Failure to Timely Report Injury of Unknown Origin
Penalty
Summary
The facility failed to ensure that all alleged violations involving abuse, neglect, or injuries of unknown source were reported immediately, but not later than two hours after the allegation was made, for one resident whose records were reviewed for suspicious injuries. The resident in question had a history of cerebral infarction and unspecified dementia, with severe cognitive impairment and disorganized thinking. She resided in a secure care unit due to her dementia and risk for elopement, and required supervision for mobility and activities of daily living. On the date in question, the resident was noted to have bruising on her right temple and left hand, with the temple bruise later worsening and requiring hospital evaluation. Staff interviews and record reviews revealed that the initial discovery of the bruising was made during a shift change, with the night nurse reporting the findings to the day nurse.

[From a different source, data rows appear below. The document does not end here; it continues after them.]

(** Every node of a section none of whose nodes is homeless gets settled. *)
Lemma configure_all_settled dvp sec nodes :
  all_loaded (managers dvp) -> length (coreLoad sec) = num_cores -> Forall is_s32 (coreLoad sec) ->
  Forall (fun n => ~ homeless (managers dvp) n) nodes ->
  Forall (fun n => configured (header n) = DVP_TRUE -> settled (managers dvp) n) nodes ->
  Forall (fun n => configured (header n) = DVP_FALSE \/ configured (header n) = DVP_TRUE) nodes ->
  exists sec' nodes', DVP_ConfigureNodes dvp sec nodes false = Done (0, sec', nodes') /\
    numNodes sec' = numNodes sec /\ length nodes' = length nodes /\
    Forall (settled (managers dvp)) nodes'.
Proof.
  intros Hl Hlen Hs Hh Hset Hconf. unfold DVP_ConfigureNodes.
  destruct (configure_loop_spec dvp false nodes (coreLoad sec) Hl Hlen Hs)
    as (faults & cl & ns & -> & _ & _ & Hreq & Hcase). simpl.
  destruct Hcase as [(-> & Hpl & _ & _)|(_ & n & Hin & _ & Hhl)].
  - eexists _, _. split_and!; [done|done|symmetry; by eapply Forall2_length|].
    clear Hreq Hh. induction Hpl as [|n n' ns1 ns2 (_ & Hp & Hnp) _ IH]; [done|].
    apply Forall_cons in Hset as [Hn Hset]. apply Forall_cons in Hconf as [Hc Hconf].
    constructor; [|by apply IH]. destruct Hc as [Hc|Hc].
    + apply Hp. by left.
    + rewrite Hnp; [by apply Hn|]. intros [H|H]; [|done]. by rewrite Hc in H.
  - rewrite Forall_forall in Hh. by destruct (Hh n Hin).
Qed.

(** When the loads fit, one round commits, runs every block and returns the
    load table exactly as it was. *)
Lemma process_loop_commits dvp w sec nodes sync fuel :
  lawful dvp -> ready dvp sec nodes -> table_ok (loads dvp) ->
  (commit_ref (coreLoad sec) (cores (loads dvp))).1 = true ->
  exists w' nodes' k, exec_runs dvp w nodes (blocks_of nodes) 0 sync = Done (w', nodes', k) /\
    0 <= k <= numNodes sec /\ Forall2 same_routing nodes nodes' /\
    process_loop (S fuel) sync (mkPS dvp w sec nodes 0 0) = Done (mkPS dvp w' sec nodes' k 0).
Proof.
  intros Hl Hready Hok Hfit. pose proof Hready as (Hn & Hb & Hc & _).
  destruct (exec_section_total dvp w sec nodes sync Hl Hready) as (w' & n' & k & He & Hk & Hr).
  exists w', n', k. split_and!; [done|lia..|done|]. simpl.
  rewrite CommitLoad_ref by (done || lia).
  unfold commit_ref in *. destruct (forallb _ _) eqn:Hw; [|done]. simpl.
  rewrite Hn. pose proof (execute_loop_runs (with_cores dvp (add_loads (coreLoad sec) (cores (loads dvp))))
    sync Hl (length nodes) w nodes 0 0) as Hx. rewrite exec_runs_with_cores in Hx.
  change (Z.of_nat 0) with 0 in Hx. rewrite drop_0 in Hx. rewrite Hx by lia. unfold blocks_of in He. rewrite He. simpl.
  pose proof Hok as [Hlen Hent].
  rewrite DecommitLoad_ref; [|by apply with_cores_ok|done]. simpl.
  rewrite sub_add_loads by (congruence || done). by rewrite with_cores_twice, with_cores_same.
Qed.

(** The whole of [DVP_KernelGraphBoss_Process] when the loads fit. *)
Lemma process_once dvp w sec nodes sync fuel t0 t1 :
  lawful dvp -> ready dvp sec nodes -> table_ok (loads dvp) ->
  (commit_ref (coreLoad sec) (cores (loads dvp))).1 = true ->
  numTimes (sperf sec) + 1 < 2 ^ 32 -> 0 <= numTimes (sperf sec) -> (0 < fuel)%nat ->
  exists w' nodes' k p,
    exec_runs dvp w nodes (blocks_of nodes) 0 sync = Done (w', nodes', k) /\
    DVP_KernelGraphBoss_Process fuel dvp w sec nodes sync t0 t1 =
      Done (mkPS dvp w' (set_sperf p sec) nodes' k 0) /\
    0 <= k <= numNodes sec /\ Forall2 same_routing nodes nodes' /\
    numTimes p = numTimes (sperf sec) + 1.
Proof.
  intros Hl Hr Hok Hfit Hc Hc0 Hf. destruct fuel as [|fuel]; [lia|].
  set (sec' := set_sperf (DVP_PerformanceStart t0 (sperf sec)) sec).
  destruct (process_loop_commits dvp w sec' nodes sync fuel Hl Hr Hok Hfit)
    as (w' & n' & k & He & Hk & Hsr & Hp).
  change (numNodes sec') with (numNodes sec) in Hk.
  destruct (stop_counts t1 (DVP_PerformanceStart t0 (sperf sec))) as (p & Hstop & Hcount);
    [done..|]. simpl in Hcount.
  exists w', n', k, p. split_and!; [done| |lia..|done|done].
  unfold DVP_KernelGraphBoss_Process. fold sec'. rewrite Hp. simpl. by rewrite Hstop.
Qed.

(** An empty section is never committed and never faults: no number of
    rounds is enough. *)
Lemma process_loop_empty dvp w sec sync fuel : forall p,
  numNodes sec = 0 -> process_loop fuel sync (mkPS dvp w sec [] p 0) = NoFuel.
Proof.
  induction fuel as [|fuel IH]; intros p Hn; [done|]. simpl.
  unfold DVP_CommitLoad. rewrite Hn. simpl.
  replace (set_coreLoad (coreLoad sec) sec) with sec by (by destruct sec). by apply IH.
Qed.

(** ** Reconfiguration

    A configured node is a fixed point of the routing rule, so configuring
    it again changes nothing but the section's loads, which grow. *)

Lemma on_core_functional (ms : list (DVP_GraphManager_t W)) i c c' :
  on_core ms i c -> on_core ms i c' -> c = c'.
Proof. intros (m & k & ? & ? & <-) (m' & k' & ? & ? & <-). congruence. Qed.
Lemma supports_functional (ms : list (DVP_GraphManager_t W)) i k f f' :
  supports ms i k f -> supports ms i k f' -> f = f'.
Proof. intros (m & ? & ?) (m' & ? & ?). congruence. Qed.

The day nurse assessed the resident, notified the physician, and reported the findings to the ADON/DON. However, the incident was not reported to the administrator until the following day, rather than immediately as required by facility policy and state regulations. The administrator confirmed that she was not informed of the incident until the next day, and that the required report to the state was made only after she became aware of the situation. The facility's policy required immediate verbal reporting of suspected abuse, neglect, or injuries of unknown source to the Abuse Preventionist or designee, and for the administrator to report qualifying incidents to the state within the required timeframe. Despite these policies, the delay in reporting the resident's injury of unknown origin resulted in noncompliance with regulatory requirements. The deficiency was identified through observation, interviews with staff and the resident's physician, and review of medical records and facility policies.